Mehr als ein Jahrzehnt später hat er die Freude am Spielen noch nicht verloren. Im Gegenteil: „Ich darf täglich zwei Stunden üben und mache das nach Möglichkeit auch.” Darf? „Ja, ein Nachbar hat vor einigen Jahren versucht, mir das Spielen durch eine Verfügung zu verbieten. Als unsere Nachbarn von gegenüber davon erfuhren, haben sie ihr Klavier stimmen lassen, und da darf ich nun auch in den verbotenen Zeiten üben.” Schmunzelnd fügt Dominik hinzu: „Daran sieht man, dass nicht jeder klassische Musik mag.” Einmal wöchentlich probt er außerdem in einer Hagener Musikschule.
Musikalischer Physiker
Seine zweite Passion gilt der Physik, die besser zur Musik passt, als es zunächst scheint. „Was viele nicht wissen, ist, dass Max Planck und Werner Heisenberg auch musikalisch begabt waren. Insofern kann die Kombination aus Physik und Musik nicht falsch sein.”
Der Erfolg gibt Dominik Recht. Zweimal belegte er bei „Jugend musiziert” den zweiten Platz. Den Sieg auf Landesebene verfehlte er einmal nur um einen Punkt. Traurig ist er deshalb aber nicht: „Sicher wäre der Bundeswettbewerb ganz nett gewesen, vorrangig gelten aber meine eigenen musikalischen Ansprüche und Ziele. Und die hatte ich zu diesem Zeitpunkt erreicht.” So gelassen, wie er dies sagt, glaubt man ihm gerne.
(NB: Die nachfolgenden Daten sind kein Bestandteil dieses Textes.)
(* ===== verification/Screens.v ===== *)
(** What the framebuffer promises: the choice of its buffer, the invariant of
    its life from [start] on, mode changes, [enableController], the refresh
    timer's rate and the recreate self-check, from the lemmas of
    [Framebuffer.v]. *)
From S2P Require Import Prelude Wire Transport Driver SplitQueue ControlQueue CursorQueue Resources Tracking Display Accounts Probes Modes Framebuffer.

(** * The buffer *)
Section buffer.
Context {T : Type} `{Transport T}.
Abbreviation W := (world T).

Lemma moves_withOptions id : moves id (withOptions (T := T)) (fun o => (0, 0, 0, own id (md_id <$> o))).
Proof.
  intros w. unfold withOptions, balance, mem_balance. destruct (m_allocs (w_mem w)) as [|[d|] l]; cbn -[own bump];
    rewrite ?count_bump_own, ?own_None; apply quad_eq; lia.
Qed.
Lemma moves_withRange id phys n : moves id (withRange (T := T) phys n) (fun o => (0, 0, 0, own id (md_id <$> o))).
Proof.
  intros w. unfold withRange, bind, ret. pose proof (moves_new_descriptor id n w) as Hm.
  destruct (new_descriptor n w) as [[d|] w']; exact Hm.
Qed.

(** What the ladder leaves taken, and what it settles on. *)
Definition taken_by (id : Z) (r : option (mdesc * mdesc * (Z * Z))) : Z * Z * Z * Z :=
  match r with
  | None => (0, 0, 0, 0)
  | Some (b, d, _) => (0, 0, own id (Some (md_id b)), own id (Some (md_id b)) + own id (Some (md_id d)))
  end.
Definition one_range (cs : list (Z * Z)) (r : option (mdesc * mdesc * (Z * Z))) : Prop :=
  match r with
  | None => True
  | Some (b, d, (wd, ht)) =>
      (wd, ht) ∈ cs /\ md_length b = wd * ht * 4 /\ md_length d = wd * ht * 4
      /\ exists phys len, walk_segs (md_segs b) = [(phys, len)] /\ md_segs d = [(phys, wd * ht * 4)]
  end.

Lemma one_range_cons c cs r : one_range cs r -> one_range (c :: cs) r.
Proof.
  destruct r as [[[b d] [wd ht]]|]; [|done]. intros (Hin & Hr). split; [by apply list_elem_of_further|exact Hr].
Qed.

Lemma withRange_range phys n (w : W) d w' :
  withRange phys n w = (Some d, w') -> md_length d = n /\ md_segs d = [(phys, n)].
Proof.
  unfold withRange, bind, ret. destruct (new_descriptor n w) as [[d0|] w0]; cbn; intros E; by simplify_eq.
Qed.

Lemma one_segment segs :
  length (walk_segs segs) = 1%nat -> exists len, walk_segs segs = [((default (0, 0) (head segs)).1, len)].
Proof.
  destruct segs as [|[a l] segs]; cbn; [done|]. destruct (a =? 0); [done|]. destruct (l =? 0); cbn; [by eexists|].
  destruct (walk_segs segs); [by eexists|done].
Qed.

Lemma try_ceilings_gpu cs : keeps (fun w : W => (w_gpu w, w_tr w)) (try_ceilings cs).
Proof.
  induction cs as [|[wd ht] cs IH]; cbn [try_ceilings]; [apply keeps_ret|].
  assert (Ho : keeps (fun w : W => (w_gpu w, w_tr w)) withOptions).
  { intros v w <-. unfold withOptions. by destruct (m_allocs (w_mem w)) as [|[d|] l]. }
  assert (Hn : forall n, keeps (fun w : W => (w_gpu w, w_tr w)) (new_descriptor n)).
  { intros n v w <-. unfold new_descriptor. by destruct (m_allocs (w_mem w)) as [|[d|] l]. }
  assert (Hu : forall f, keeps (fun w : W => (w_gpu w, w_tr w)) (upd_mem f)) by (intros f v w <-; done).
  unfold withRange, prepare, release, complete.
  repeat first [ exact IH | apply Ho | apply Hn | apply Hu | apply keeps_ret
               | apply keeps_bind; [|intros ?] | goal_case ].
Qed.
(* ===== verification/UserClient.v ===== *)
(** The user client: [VMVirtIOGPUUserClient] of [FB/VMVirtIOGPU.cpp]. Its
    state is a table of wired user buffers, the state of the two-phase backing
    probe and a surface counter; its operations are the handlers behind
    [externalMethod], most of which build one command and send it. *)
From S2P Require Import Prelude Wire Transport Driver Resources Display.

Definition MAX_USER_BACKINGS : nat := 64.
Definition VIRGL_BIND_SAMPLER_VIEW : Z := Z.shiftl 1 3.
Definition VIRGL_BIND_SCANOUT : Z := Z.shiftl 1 18.
Definition VIRGL_FORMAT_R8G8B8A8_UNORM : Z := 67.

(** [resource_id = 0] marks a free slot. *)
Record user_backing_entry := mk_backing { ub_resource_id : Z; ub_desc : option Z }.
Definition free_backing : user_backing_entry := mk_backing 0 None.

Record client := mk_client {
  c_gpu_device : bool;
  c_accelerator : option (option Z);  (* its IOAccelIndex, when published *)
  c_surfaces : list Z;
  c_next_surface_id : Z;
  c_user_backings : list user_backing_entry;
  c_probe_descriptor : option Z;
  c_probe_resource_id : Z;
  c_probe_ctx_id : Z;
  c_probe_in_progress : bool
}.

Definition set_c_next_surface_id (v : Z) (c : client) : client :=
  mk_client (c_gpu_device c) (c_accelerator c) (c_surfaces c) v (c_user_backings c)
    (c_probe_descriptor c) (c_probe_resource_id c) (c_probe_ctx_id c) (c_probe_in_progress c).
Definition set_c_surfaces (v : list Z) (c : client) : client :=
  mk_client (c_gpu_device c) (c_accelerator c) v (c_next_surface_id c) (c_user_backings c)
    (c_probe_descriptor c) (c_probe_resource_id c) (c_probe_ctx_id c) (c_probe_in_progress c).
Definition set_c_user_backings (v : list user_backing_entry) (c : client) : client :=
  mk_client (c_gpu_device c) (c_accelerator c) (c_surfaces c) (c_next_surface_id c) v
    (c_probe_descriptor c) (c_probe_resource_id c) (c_probe_ctx_id c) (c_probe_in_progress c).
Definition set_c_probe (d : option Z) (res ctx : Z) (busy : bool) (c : client) : client :=
  mk_client (c_gpu_device c) (c_accelerator c) (c_surfaces c) (c_next_surface_id c)
    (c_user_backings c) d res ctx busy.

(** [initWithTask] and [start], for a client that reaches a device. *)
Definition new_client (accelerator : option (option Z)) : client :=
  mk_client true accelerator [] 1 (replicate MAX_USER_BACKINGS free_backing) None 0 0 false.

(** What a call runs in: the calling client, the function-level static of
    [createVirglContextEx] that all clients share, and the driver. *)
Record session (T : Type) := mk_session { s_client : client; s_next_user_ctx_id : Z; s_world : world T }.
Arguments mk_session {T}.
Arguments s_client {T}.
Arguments s_next_user_ctx_id {T}.
Arguments s_world {T}.

(** The scalars and structures of an [IOExternalMethodArguments]: a count and
    a pointer each way ([a_in] is the memory behind the input pointer), the
    inline input structure, the input descriptor and the bytes its [map] shows
    (none behind a null address), the inline output buffer's size, and whether
    [writeBytes] fills the output descriptor. *)
Record struct_desc := mk_struct_desc { sd_desc : mdesc; sd_map : option (option (list Z)) }.
Record method_args := mk_args {
  a_in_count : nat; a_in_ptr : bool; a_in : nat -> Z;
  a_out_count : nat; a_out_ptr : bool;
  a_struct : option (list Z);
  a_struct_desc : option struct_desc;
  a_blob_capacity : option Z;
  a_out_desc : option bool
}.

(** What a call writes: scalar outputs, 64 bits or only the low 32 at once,
    the output structure, and its size. *)
Inductive output :=
| Out64 (i : nat) (v : Z)
| Out32 (i : nat) (v : Z)
| OutStruct (bytes : list Z)
| OutSize (n : Z).

Section client.
Context {T : Type} `{Transport T}.
(** Whether [map] gives a mapping for a command descriptor, and an address. *)
Context (mapped : mdesc -> bool * bool).
Abbreviation S := (session T).

Definition on_gpu {A} (m : M (world T) A) : M S A :=
  fun s => let '(a, w) := m (s_world s) in (a, mk_session (s_client s) (s_next_user_ctx_id s) w).
Definition get_client {A} (f : client -> A) : M S A := gets (fun s => f (s_client s)).
Definition upd_client (f : client -> client) : M S unit :=
  modify (fun s => mk_session (f (s_client s)) (s_next_user_ctx_id s) (s_world s)).

Definition sendDisplayCommand (cmd : option gpu_cmd) (resp_size : nat) : M S (IOReturn * list Z) :=
  match cmd with
  | None => ret (kIOReturnBadArgument, replicate resp_size 0)
  | Some c => on_gpu (submit c resp_size)
  end.
Definition send (c : gpu_cmd) : M S IOReturn :=
  let! r := sendDisplayCommand (Some c) 24 in ret r.1.

(** ** The table of user backings *)
Definition findUserBacking (resource_id : Z) (t : list user_backing_entry) : option Z :=
  if resource_id =? 0 then None
  else match index_of (fun e => ub_resource_id e =? resource_id) t with
       | None => None
       | Some i => e ← t !! i; ub_desc e
       end.

Definition addUserBacking (resource_id : Z) (desc : option Z) (t : list user_backing_entry)
  : option (list user_backing_entry) :=
  match desc with
  | None => None
  | Some _ =>
      if resource_id =? 0 then None
      else match findUserBacking resource_id t with
           | Some _ => None
           | None =>
               match index_of (fun e => ub_resource_id e =? 0) t with
               | None => None
               | Some i => Some (<[i := mk_backing resource_id desc]> t)
               end
           end
  end.

Definition drop_desc (desc : option Z) : M S unit :=
  match desc with
  | None => ret tt
  | Some d => on_gpu (complete d) ;;; on_gpu (release d)
  end.

Definition removeUserBacking (resource_id : Z) : M S unit :=
  if resource_id =? 0 then ret tt
  else
    let! t := get_client c_user_backings in
    match index_of (fun e => ub_resource_id e =? resource_id) t with
    | None => ret tt
    | Some i =>
        drop_desc (e ← t !! i; ub_desc e) ;;;
        upd_client (fun c => set_c_user_backings (<[i := free_backing]> (c_user_backings c)) c)
    end.

(** Iterations [i .. i + n - 1] of the loop. *)
Fixpoint remove_backings (n i : nat) : M S unit :=
  match n with
  | O => ret tt
  | Datatypes.S k =>
      let! t := get_client c_user_backings in
      drop_desc (e ← t !! i; if ub_resource_id e =? 0 then None else ub_desc e) ;;;
      upd_client (fun c => set_c_user_backings (<[i := free_backing]> (c_user_backings c)) c) ;;;
      remove_backings k (Datatypes.S i)
  end.
Definition removeAllUserBackings : M S unit := remove_backings MAX_USER_BACKINGS 0.

(** ** Commands without state *)
Definition ctx_hdr (ty ctx_id : Z) : M S virtio_gpu_ctrl_hdr :=
  on_gpu (initializeCommandHeader ty ctx_id false).

Definition send_ctx_create (ctx_id : Z) : M S IOReturn :=
  let! hdr := ctx_hdr VIRTIO_GPU_CMD_CTX_CREATE ctx_id in
  send (CmdCtxCreate hdr 0 0 (replicate 64 0)).
Definition send_ctx_destroy (ctx_id : Z) : M S IOReturn :=
  let! hdr := ctx_hdr VIRTIO_GPU_CMD_CTX_DESTROY ctx_id in
  send (CmdCtxDestroy hdr).
Definition send_ctx_attach (ctx_id resource_id : Z) : M S IOReturn :=
  let! hdr := ctx_hdr VIRTIO_GPU_CMD_CTX_ATTACH_RESOURCE ctx_id in
  send (CmdCtxResource hdr resource_id 0).
Definition send_unref (resource_id : Z) : M S IOReturn :=
  send (CmdUnref (hdr_of VIRTIO_GPU_CMD_RESOURCE_UNREF) resource_id 0).

(** ** 0x6000 createVirglContextEx, 0x6001 destroyVirglContextEx *)
Definition createVirglContextEx : M S (IOReturn * option Z) :=
  let! gpu := get_client c_gpu_device in
  if negb gpu then ret (kIOReturnBadArgument, None)
  else
    let! ctx_id := gets s_next_user_ctx_id in
    modify (fun s => mk_session (s_client s) (u32 (ctx_id + 1)) (s_world s)) ;;;
    let! r := send_ctx_create ctx_id in
    ret (r, if is_success r then Some ctx_id else None).

Definition destroyVirglContextEx (ctx_id : Z) : M S IOReturn :=
  let! gpu := get_client c_gpu_device in
  if negb gpu then ret kIOReturnNotReady else send_ctx_destroy ctx_id.

(** ** 0x6002 createResource3DEx *)
Definition allocateUserResourceId : M S Z :=
  let! id := on_gpu (get_gpu g_next_user_resource_id) in
  on_gpu (upd_gpu (set_g_next_user_resource_id (u32 (id + 1)))) ;;;
  ret id.

Definition createResource3DEx
    (ctx_id target format bind width height depth array_size last_level nr_samples flags : Z)
  : M S (IOReturn * option Z) :=
  let! gpu := get_client c_gpu_device in
  if negb gpu then ret (kIOReturnBadArgument, None)
  else
    let! resource_id := allocateUserResourceId in
    let! r := send (CmdCreate3D (mk_hdr VIRTIO_GPU_CMD_RESOURCE_CREATE_3D 0 0 ctx_id 0 0)
      (mk_create_3d resource_id target format bind width height depth array_size last_level
         nr_samples flags 0)) in
    ret (r, if is_success r then Some resource_id else None).

(** ** 0x6003 attachBackingUser, 0x6004 detachBackingUser, 0x6005 resourceUnref *)
(** Walk the segments of a prepared descriptor and send the scatter list; the
    descriptor is let go when that fails. The probe's phase 1 holds a copy of
    this code. *)
Definition attach_prepared (resource_id : Z) (d : mdesc) : M S IOReturn :=
  let drop := on_gpu (complete (md_id d)) ;;; on_gpu (release (md_id d)) in
  let segs := walk_segs (md_segs d) in
  let nr_entries := u32 (Z.of_nat (length segs)) in
  if (nr_entries =? 0) || negb (total_length segs =? md_length d)
  then drop ;;; ret kIOReturnNoMemory
  else
    let cmd_size := 32 + nr_entries * 16 in
    let! cmdbuf := on_gpu (IOMalloc cmd_size) in
    match cmdbuf with
    | None => drop ;;; ret kIOReturnNoMemory
    | Some g =>
        let! r := send (CmdAttach
          (mk_hdr VIRTIO_GPU_CMD_RESOURCE_ATTACH_BACKING 0 0 0 (garb g 20) (garb24 g 21))
          resource_id nr_entries (seg_entry <$> take (Z.to_nat nr_entries) segs)) in
        on_gpu (IOFree cmd_size) ;;;
        if negb (is_success r) then drop ;;; ret r else ret r
    end.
"Für Musik muss immer Zeit sein"
Musik ist für Dominik enorm bedeutend. „Schließlich begleitet sie mich schon einen Großteil meines Lebens.” Auch in Zukunft will er weiterspielen. „Für Musik muss immer Zeit sein. Sonst kann ich nicht existieren.” Dominik blickt ernst und schweigt. Doch dann muss er laut lachen. „So schlimm ist es nun auch nicht”, sagt er und lacht weiter.
Abgesehen von den intoleranten Nachbarn befürwortet Dominiks Umfeld das, was er tut. Schon bei mehreren Konzerten hat er festgestellt: „Musik macht man nicht für sich alleine. Musik verbindet, und das merkt man einem Publikum oder interessierten Mitmenschen sofort an.” Konstruktive Kritik nimmt Dominik gerne an. Das sei es, was einen wirklich weiterbringe.
Keine kommerzielle Ebene
Dominik beschreibt sich selbst als völlig normal, aber mit außergewöhnlicher Affinität zur Musik. „Wie ,normal' zu definieren ist, überlasse ich den Philosophen. Ich denke, solange man die hiesigen Werte und Normen respektiert und einigermaßen befolgt, gilt man noch als normal.”
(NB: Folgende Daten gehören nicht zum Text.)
(* ===== verification/Wiring.v ===== *)
(** Memory wired on behalf of a user client: every path of the client's
    methods settles its account of prepares, references, mappings and heap
    blocks with the table of user backings and the probe's descriptor. *)
From S2P Require Import Prelude Wire Transport Driver Resources Display Accounts UserClient.

(** * Accounts *)
(** How often a client holds [id]: in the table, and for the probe. *)
Definition held_in (id : Z) (t : list user_backing_entry) : Z :=
  foldr (fun e n => own id (ub_desc e) + n) 0 t.
Definition held (id : Z) (c : client) : Z :=
  held_in id (c_user_backings c) + own id (c_probe_descriptor c).

(** The table is well formed and the probe is in progress exactly while it
    holds a descriptor. *)
Definition client_ok (c : client) : Prop :=
  table_ok (c_user_backings c)
  /\ c_probe_in_progress c = bool_decide (is_Some (c_probe_descriptor c)).

(** Outstanding prepares and references of [id] the client does not hold. *)
Definition unheld {T} (id : Z) (s : session T) : Z * Z * Z * Z :=
  let '(h, m, p, r) := balance id (s_world s) in
  (h, m, p - held id (s_client s), r - held id (s_client s)).
Definition accounted {T} (id : Z) (v : Z * Z * Z * Z) (s : session T) : Prop :=
  client_ok (s_client s) /\ unheld id s = v.

(** The client and the balance, exactly. *)
Definition st {T} (id : Z) (c : client) (h m p r : Z) (s : session T) : Prop :=
  s_client s = c /\ balance id (s_world s) = (h, m, p, r).
Definition account {T} (id : Z) (s : session T) : client * (Z * Z * Z * Z) :=
  (s_client s, balance id (s_world s)).

Lemma held_in_insert id t i e e' :
  t !! i = Some e -> held_in id (<[i := e']> t) = held_in id t - own id (ub_desc e) + own id (ub_desc e').
Proof.
  revert i. induction t as [|x t IH]; intros [|i] Hi; try done.
  - injection Hi as ->. cbn. lia.
  - change (own id (ub_desc x) + held_in id (<[i:=e']> t)
            = own id (ub_desc x) + held_in id t - own id (ub_desc e) + own id (ub_desc e')).
    rewrite (IH i Hi). lia.
Qed.

Lemma held_in_empty id n : held_in id (replicate n free_backing) = 0.
Proof. induction n; [done|]. cbn. change (foldr _ 0 ?l) with (held_in id l). by rewrite IHn. Qed.

Section rules.
Context {T : Type} `{Transport T}.
Implicit Types (c : client) (h m p r : Z) (s : session T).

Lemma account_st {A} id (x : M (session T) A) :
  (forall c h m p r, hoare (st id c h m p r) x (fun _ => st id c h m p r)) -> keeps (account id) x.
Proof.
  intros Hx [c [[[h m] p] r]] s Hs. unfold account in *.
  destruct (Hx c h m p r s) as [E3 E4]; [split; [exact (f_equal fst Hs)|exact (f_equal snd Hs)]|].
  cbn. by rewrite E3, E4.
Qed.

Lemma accounted_keeps {A} id v (x : M (session T) A) :
  keeps (account id) x -> preserves (accounted id v) x.
Proof.
  intros Hx s [Hs Hv]. pose proof (keeps_eq _ x s Hx) as E. unfold account in E.
  injection E as E1 E2 E3 E4 E5. unfold accounted, unheld, balance, mem_balance in *. rewrite E1, E2, E3, E4, E5. done.
Qed.

Lemma st_keeps {A B} id c h m p r (x : M (session T) A) (k : A -> M (session T) B) Q :
  keeps (account id) x -> (forall a, hoare (st id c h m p r) (k a) Q) ->
  hoare (st id c h m p r) (bind x k) Q.
Proof.
  intros Hx Hk. eapply hoare_bind; [|exact Hk]. intros s [E1 E2].
  pose proof (Hx (c, (h, m, p, r)) s) as Hs. unfold account in Hs. cbn beta in Hs.
  rewrite E1, E2 in Hs. specialize (Hs eq_refl). unfold account in Hs.
  split; [exact (f_equal fst Hs)|exact (f_equal snd Hs)].
Qed.

Lemma st_get {A B} id c h m p r (f : client -> A) (k : A -> M (session T) B) Q :
  hoare (st id c h m p r) (k (f c)) Q -> hoare (st id c h m p r) (bind (get_client f) k) Q.
Proof. intros Hk s [E1 E2]. unfold bind, get_client, gets. cbn. rewrite E1. by apply Hk. Qed.

Lemma st_upd {B} id c h m p r f (k : unit -> M (session T) B) Q :
  hoare (st id (f c) h m p r) (k tt) Q -> hoare (st id c h m p r) (bind (upd_client f) k) Q.
Proof. intros Hk s [E1 E2]. unfold bind, upd_client, modify. cbn. apply Hk. split; cbn; [by rewrite E1|done]. Qed.

Lemma st_moves {A B} id c h m p r (x : M (world T) A) f (k : A -> M (session T) B) Q :
  moves id x f ->
  (forall a, let '(dh, dm, dp, dr) := f a in hoare (st id c (h + dh) (m + dm) (p + dp) (r + dr)) (k a) Q) ->
  hoare (st id c h m p r) (bind (on_gpu x) k) Q.
Proof.
  intros Hx Hk s [E1 E2]. unfold bind, on_gpu. specialize (Hx (s_world s)).
  destruct (x (s_world s)) as [a w']. rewrite E2 in Hx. specialize (Hk a).
  destruct (f a) as [[[dh dm] dp] dr]. apply Hk. by split.
Qed.

(** ** Methods that leave the account alone *)
Lemma acct_gpu {A} id (x : M (world T) A) : keeps (balance id) x -> keeps (account id) (on_gpu x).
Proof.
  intros Hx v s Hs. pose proof (keeps_eq _ x (s_world s) Hx) as E. unfold account in *.
  unfold on_gpu. destruct (x (s_world s)) as [a w]. cbn in *. by rewrite E.
Qed.
Lemma acct_get {A} id (f : client -> A) : keeps (account id) (get_client (T := T) f).
Proof. apply keeps_gets. Qed.
Lemma acct_static id f :
  keeps (account id) (modify (fun s : session T => mk_session (s_client s) (f s) (s_world s))).
Proof. apply keeps_modify. done. Qed.
End rules.

#[export] Hint Resolve acct_get : keeps.
#[export] Hint Extern 4 (keeps (account _) (on_gpu _)) => apply acct_gpu, bal_mem; solve [keeps_tac] : keeps.
#[export] Hint Extern 1 (keeps (account _) (modify _)) => apply acct_static : keeps.

(** Follow a method whose balance moves. *)
Ltac wire_step :=
  first
    [ eapply st_get
    | eapply st_upd
    | eapply st_moves; [apply moves_new_descriptor|intros ?; cbn beta iota]
    | eapply st_moves; [apply moves_prepare|intros ?; cbn beta iota]
    | eapply st_moves; [apply moves_complete|intros ?; cbn beta iota]
    | eapply st_moves; [apply moves_release|intros ?; cbn beta iota]
    | eapply st_moves; [apply moves_IOMalloc|intros ?; cbn beta iota]
    | eapply st_moves; [apply moves_IOFree|intros ?; cbn beta iota]
    | eapply st_moves; [apply moves_map_add|intros ?; cbn beta iota]
    | eapply st_keeps; [solve [keeps_tac]|intros ?]
    | goal_case ].

Section methods.
Context {T : Type} `{Transport T}.
Context (mapped : mdesc -> bool * bool).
Für die Zukunft wünscht er sich, dass er sein Physikstudium absolvieren kann, ohne auf die Musik verzichten zu müssen. Anschließend will er einen Beruf finden, der genauso vielfältig ist wie die Physik selbst. „Eine kommerzielle Ebene erstrebe ich mit meiner Musik nicht. Trotzdem bin ich nicht abgeneigt, wenn mir jemand für einen kleinen Auftritt etwas Geld anbietet.”
Nachbarn ärgern
Wie würdest du dich selbst beschreiben? „Oje . . .” Dominik kratzt sich am Hinterkopf. „Um dem psychologischen Anspruch dieser Frage gerecht zu werden, müsste ich wohl eher auf eine Therapeutencouch." Er löst die Armlehnen seines Stuhls und klappt in die Horizontale. Sekunden später richtet er sich lachend wieder auf. „Ich würde mich als ruhigen und familiären Typ beschreiben.”
Mit schelmischem Lächeln steht Dominik auf und geht Richtung Wohnzimmer: „So, jetzt werde ich noch ein Ründchen meine Nachbarn ärgern.”